At the end of the second day Gatting was unbeaten on 50 and Fowler was on 149 and knackered. “I remember the last over of the day, Gatt’s on strike and I think Ravi Shastri had bowled his first ball. Gatt said: ‘You’ve done enough for today, get back your end.’ So I just stood still and had my eyes closed, and I thought: ‘I only have to count to five and that’s the end of the day.’ I got to three and the umpire called over. I’d actually fallen asleep for two balls.”
He was finally dismissed for 201, which more than half a century and 39 matches after their first Test there was the highest total ever scored by an Englishman in India. Three hours later Gatting was out for 207. Fowler, who doesn’t seem to mind having had such a short amount of time in which to bask alone in the spotlight, gave much of the credit for his achievement to Gatting’s cajoling from the other end, and besides insists both were outshone by Neil Foster, who took 11 wickets in the match. “Fozzy bowled brilliantly and was man of the match without a shadow of a doubt,” he says. “We got back to the hotel after the match ended and the hotel manager had given Gatt and me a bottle of champagne and a chocolate cake that must have been 2ft square. Gatt had one on a big trolley in his room, and I had one in mine. All the lads were tucking in but Foster was fuming, looking for his. He wouldn’t eat any of our cakes because he said he deserved his own.”

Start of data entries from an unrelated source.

(** The same tree with a second directory [/b], which holds a
    subdirectory [src] and a regular file [data], and a directory [/c]
    that holds a subdirectory [data]. *)
Definition fs_abc : FS :=
  fs_of [ (posix [], dir 10 ["a"; "b"; "c"]);
          (posix ["a"], dir 20 [".git"; "src"; "docs"]);
          (posix ["a"; ".git"], dir 30 []);
          (posix ["a"; "src"], dir 40 []);
          (posix ["a"; "docs"], dir 50 []);
          (posix ["b"], dir 60 ["data"; "src"]);
          (posix ["b"; "data"], file 70);
          (posix ["b"; "src"], dir 80 []);
          (posix ["c"], dir 90 ["data"]);
          (posix ["c"; "data"], dir 100 []) ].

(** A widget created for [/a] by a process whose working directory is
    [/home], and the same widget once it is mounted and its first scan
    has run to the end undisturbed. *)
Definition nav_created : DirectoryNavigation :=
  DirectoryNavigation_init (posix ["home"]) (posix ["a"]).

Definition nav_at_a (fs : FS) : DirectoryNavigation :=
  exec fs (Mount :: replicate 10 (Run 0)) nav_created.

(** ** Notions used in the statements *)

(** The order [sorted] is meant to establish. *)
Definition name_le (a b : DirectoryEntry) : Prop :=
  String.leb (sort_key a) (sort_key b) = true.

(** Entries of one name keep the order they had. *)
Definition named (n : string) (l : list DirectoryEntry) : list DirectoryEntry :=
  List.filter (fun e => bool_decide (sort_key e = n)) l.

(** The widget after a projection that put [rows] above the rows taken
    from the cache and created objects up to identity [n]. *)
Definition displayed (rows : list DirectoryEntry) (n : nat) (s : DirectoryNavigation)
  : DirectoryNavigation :=
  let all := rows ++ shown (show_hidden s) (sort_display s) (_entries s) in
  mkNav (_mounted s) (_initial_location s) (_location s) (show_hidden s) (sort_display s)
        (_entries s) all (match all with [] => None | _ => Some 0 end)
        (changed_posted s) (workers s) n.

(** The parent row: [DirectoryEntry( self._location / ".." )]. *)
Definition parent_row (fs : FS) (s : DirectoryNavigation) : option DirectoryEntry :=
  DirectoryEntry_init fs (next_oid s) (joinpath (_location s) "..").

(** The entries of the cache that the hidden filter lets through, in
    cache order. *)
Definition unhidden (s : DirectoryNavigation) : list DirectoryEntry :=
  List.filter (fun e => negb (hide (show_hidden s) (location e))) (_entries s).

(** The tree [fs_a] after something touched [/]: only the modification
    time of the root differs. *)
Definition fs_a_touched : FS :=
  fs_of [ (posix [], dir 11 ["a"]);
          (posix ["a"], dir 20 [".git"; "src"; "docs"]);
          (posix ["a"; ".git"], dir 30 []);
          (posix ["a"; "src"], dir 40 []);
          (posix ["a"; "docs"], dir 50 []) ].

(** What a change of a display flag may and may not do, for the result
    [out] of the operation on [s]: no worker is started and no message
    posted, the cache and the location stay, and when the operation
    returns after changing a flag the rows are at most one parent row
    followed by [shown] of the old cache under the new flags. The parent
    row is made anew by [DirectoryEntry( self._location / ".." )], which
    asks the filesystem; when that raises, the operation raises and no
    row is displayed. *)
Definition flags_only (fs : FS) (s : DirectoryNavigation)
    (out : Result unit * DirectoryNavigation) : Prop :=
  let s' := snd out in
  workers s' = workers s /\ changed_posted s' = changed_posted s /\
  _entries s' = _entries s /\ _location s' = _location s /\
  ((show_hidden s', sort_display s') = (show_hidden s, sort_display s) -> s' = s) /\
  ((show_hidden s', sort_display s') <> (show_hidden s, sort_display s) ->
     match fst out with
     | Ok _ =>
         exists parent_rows,
           options s' = parent_rows ++ shown (show_hidden s') (sort_display s') (_entries s) /\
           (if is_root s then parent_rows = []
            else exists e, parent_rows = [e] /\ parent_row fs s = Some e)
     | Raise _ => is_root s = false /\ parent_row fs s = None /\ options s' = []
     end).

(** A drive [C:] whose root holds one directory. *)
Definition win (ps : list string) : Path := mkPath "C:" ps.

Definition fs_c : FS :=
  fs_of [ (win [], dir 10 ["Users"]);
          (win ["Users"], dir 20 []) ].

(** [Worker.cancel()] on worker [w]: what [_load] does to the workers
    started before, and what the framework does to the workers of a
    widget that goes away. *)
Definition cancel_worker (w : nat) (s : DirectoryNavigation) : DirectoryNavigation :=
  set_workers (alter cancel w (workers s)) s.

(** The entries a scan of [loc] appends for the children [names], the
    first of them getting identity [o]. *)
Fixpoint scanned (fs : FS) (loc : Path) (o : nat) (names : list string)
  : list DirectoryEntry :=
  match names with
  | [] => []
  | n :: names' =>
      match stat fs (joinpath loc n) with
      | Some nd =>
          if node_is_dir nd
          then mkEntry o (resolve (joinpath loc n)) n (node_mtime nd)
                 :: scanned fs loc (S o) names'
          else scanned fs loc o names'
      | None => scanned fs loc o names'
      end
  end.

(** The parts of the widget a scan does not write before it hands over
    to [_repopulate_display]. *)
Definition untouched (s0 s : DirectoryNavigation) : Prop :=
  options s = options s0 /\ highlighted s = highlighted s0 /\
  _location s = _location s0 /\ show_hidden s = show_hidden s0 /\
  sort_display s = sort_display s0 /\ changed_posted s = changed_posted s0.

(** The scan started in [s0] has processed the children [done] and has
    [rest] before it. *)
Definition partial_scan (fs : FS) (s0 s : DirectoryNavigation) (done rest : list string)
  : Prop :=
  iterdir fs (_location s0) = Some (map (joinpath (_location s0)) (done ++ rest)) /\
  _entries s = scanned fs (_location s0) (next_oid s0) done /\
  next_oid s = next_oid s0 + length (_entries s).

(** What holds while worker [w], started in [s0], runs with nothing else
    happening to the widget but its own cancellation. *)
Definition scan_inv (fs : FS) (s0 : DirectoryNavigation) (w : nat) (s : DirectoryNavigation)
  : Prop :=
  exists wk, workers s !! w = Some wk /\
    match pc wk with
    | AtClear => untouched s0 s /\ next_oid s = next_oid s0
    | AtIterdir => untouched s0 s /\ _entries s = [] /\ next_oid s = next_oid s0
    | AtNext pending =>
        untouched s0 s /\
        exists done rest, pending = map (joinpath (_location s0)) rest /\
                          partial_scan fs s0 s done rest
    | AtCheck pending =>
        untouched s0 s /\
        exists done rest, done <> [] /\ pending = map (joinpath (_location s0)) rest /\
                          partial_scan fs s0 s done rest
    | Finished Returned =>
        untouched s0 s /\
        exists done rest, done <> [] /\ partial_scan fs s0 s done rest
    | AtRepopulate =>
        untouched s0 s /\ exists names, partial_scan fs s0 s names []
    | Finished Completed =>
        _location s = _location s0 /\
        (exists names,
           iterdir fs (_location s0) = Some (map (joinpath (_location s0)) names) /\
           _entries s = scanned fs (_location s0) (next_oid s0) names) /\
        exists parent_rows,
          length parent_rows <= 1 /\
          options s = parent_rows ++ shown (show_hidden s0) (sort_display s0) (_entries s)
    | Finished (Failed _) => True
    end.

(** The schedule of the race. The widget shows [/a]. It is sent to [/c]
    and, before that scan has processed its first child, on to [/b]. *)
Definition race_schedule : list Event :=
  [ SetLocation (posix ["c"]);   (* worker 1 is to scan /c *)
    Run 1;                       (* 1: self._entries = [] *)
    Run 1;                       (* 1: iterdir() of /c yields /c/data *)
    SetLocation (posix ["b"]);   (* worker 1 is cancelled, worker 2 is to scan /b *)
    Run 2;                       (* 2: self._entries = [] *)
    Run 1;                       (* 1: /c/data is a directory: append
                                       DirectoryEntry( self._location / "data" ) *)
    Run 1;                       (* 1: is_cancelled, return *)
    Run 2;                       (* 2: iterdir() of /b yields /b/data, /b/src *)
    Run 2; Run 2;                (* 2: /b/data is not a directory *)
    Run 2; Run 2;                (* 2: /b/src is appended *)
    Run 2;                       (* 2: the iterator is exhausted *)
    Run 2 ].                     (* 2: _repopulate_display *)

(** The entries a widget holds: those of the cache and the rows. *)
Definition live (s : DirectoryNavigation) : list DirectoryEntry :=
  _entries s ++ options s.

(** Identities are given out once: those in [l] are below [n], and two
    entries of [l] with one identity are one entry. *)
Definition objects_ok (n : nat) (l : list DirectoryEntry) : Prop :=
  (forall e, In e l -> oid e < n) /\
  (forall e1 e2, In e1 l -> In e2 l -> oid e1 = oid e2 -> e1 = e2).

Definition Wf (s : DirectoryNavigation) : Prop := objects_ok (next_oid s) (live s).

(** A path without a [".."] component, as [resolve] returns it. *)
Definition normalised (p : Path) : Prop := ~ In ".." (parts p).

(** Every path the widget holds is normalised: the initial and the
    current location and the location of every entry. *)
Definition tidy (s : DirectoryNavigation) : Prop :=
  normalised (_initial_location s) /\ normalised (_location s) /\
  List.Forall (fun e => normalised (location e)) (live s).

(** The worker has left the loop of [_load] by exhausting the iterator:
    it is about to hand over to [_repopulate_display] or has done so. *)
Definition handed_over (p : Pc) : Prop :=
  match p with
  | AtRepopulate | Finished Completed | Finished (Failed _) => True
  | _ => False
  end.

#[global] Instance Event_eq_dec : EqDecision Event.
Proof. solve_decision. Defined.

(** How many entries a cancelled worker standing at [p] can still append
    before it meets its cancellation check. *)
Definition may_append (p : Pc) : nat :=
  match p with
  | AtClear | AtIterdir | AtNext _ => 1
  | AtCheck _ | AtRepopulate | Finished _ => 0
  end.

(** * Properties *)

(** ** Bookkeeping lemmas *)

Lemma goto_lookup w p s wk :
  workers s !! w = Some wk ->
  workers (goto w p s) !! w = Some (mkWorker p (is_cancelled wk)).
Proof.
  intros H. unfold goto; simpl. rewrite list_lookup_alter_eq, H. reflexivity.
Qed.

Lemma goto_fields w p s :
  _mounted (goto w p s) = _mounted s /\
  _initial_location (goto w p s) = _initial_location s /\
  _location (goto w p s) = _location s /\
  show_hidden (goto w p s) = show_hidden s /\
  sort_display (goto w p s) = sort_display s /\
  _entries (goto w p s) = _entries s /\
  options (goto w p s) = options s /\
  highlighted (goto w p s) = highlighted s /\
  changed_posted (goto w p s) = changed_posted s /\
  next_oid (goto w p s) = next_oid s.
Proof. repeat split. Qed.

(** ** C3: a scan whose enumeration fails *)

(** C3, counterexample. The widget shows [/a] with three cached entries
    and is sent to [/missing]; the scan of [/missing] fails on
    [iterdir()], and the cache is empty afterwards, not what it was
    before the scan started. *)
Lemma failed_scan_clears_cache :
  let before := exec fs_a [SetLocation (posix ["missing"])] (nav_at_a fs_a) in
  let after_scan := exec fs_a [Run 1; Run 1] before in
  iterdir fs_a (_location before) = None /\
  workers after_scan !! 1 = Some (mkWorker (Finished (Failed OSError)) false) /\
  length (_entries before) = 3 /\
  _entries after_scan <> _entries before.
Proof. vm_compute. repeat split; congruence. Qed.

(** C3, amended. When [iterdir()] raises, the scan ends with that error
    and never reaches the display: the current location, the displayed
    rows and the highlight are what they were before the scan. The cache
    is not kept: the scan emptied it before it enumerated. *)
Theorem failed_scan_effect (fs : FS) (s : DirectoryNavigation) (w : nat) (wk : Worker) :
  workers s !! w = Some wk ->
  pc wk = AtClear ->
  iterdir fs (_location s) = None ->
  let s' := exec fs [Run w; Run w] s in
  workers s' !! w = Some (mkWorker (Finished (Failed OSError)) (is_cancelled wk)) /\
  _location s' = _location s /\
  options s' = options s /\
  highlighted s' = highlighted s /\
  _entries s' = [] /\
  run_worker fs w s' = s'.
Proof.
  intros Hw Hpc Hdir. simpl.
  assert (H1 : run_worker fs w s = goto w AtIterdir (set__entries [] s)).
  { unfold run_worker. rewrite Hw, Hpc. reflexivity. }
  rewrite H1.
  assert (Hw1 : workers (goto w AtIterdir (set__entries [] s)) !! w
                = Some (mkWorker AtIterdir (is_cancelled wk))).
  { apply goto_lookup. exact Hw. }
  assert (H2 : run_worker fs w (goto w AtIterdir (set__entries [] s))
               = goto w (Finished (Failed OSError)) (goto w AtIterdir (set__entries [] s))).
  { unfold run_worker at 1. rewrite Hw1. simpl pc. cbv iota.
    change (_location (goto w AtIterdir (set__entries [] s))) with (_location s).
    rewrite Hdir. reflexivity. }
  rewrite H2.
  assert (Hw2 : workers (goto w (Finished (Failed OSError))
                           (goto w AtIterdir (set__entries [] s))) !! w
                = Some (mkWorker (Finished (Failed OSError)) (is_cancelled wk))).
  { erewrite goto_lookup by exact Hw1. reflexivity. }
  repeat split; try assumption.
  unfold run_worker. rewrite Hw2. reflexivity.
Qed.

Lemma failed_scan_effect_witness :
  let s := exec fs_a [SetLocation (posix ["missing"])] (nav_at_a fs_a) in
  _entries (exec fs_a [Run 1; Run 1] s) = [].
Proof.
  intros s.
  apply (failed_scan_effect fs_a s 1 (mkWorker AtClear false));
    vm_compute; reflexivity.
Defined.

England won the match by nine wickets, and having reached the pinnacle of his international career Foster played only one more Test innings for his country, in his 21st match. “Becoming the first Englishman to get a double-hundred in India is obviously a highpoint for me,” he says. “When people ask what’s the best moment in your career I have to have two – the 201, and the hundred against West Indies [at Lord’s in 1984]. As an opening batsman, to play against that lot and get a hundred, then go to India and get 200, that sort of proved I could bat against anybody.”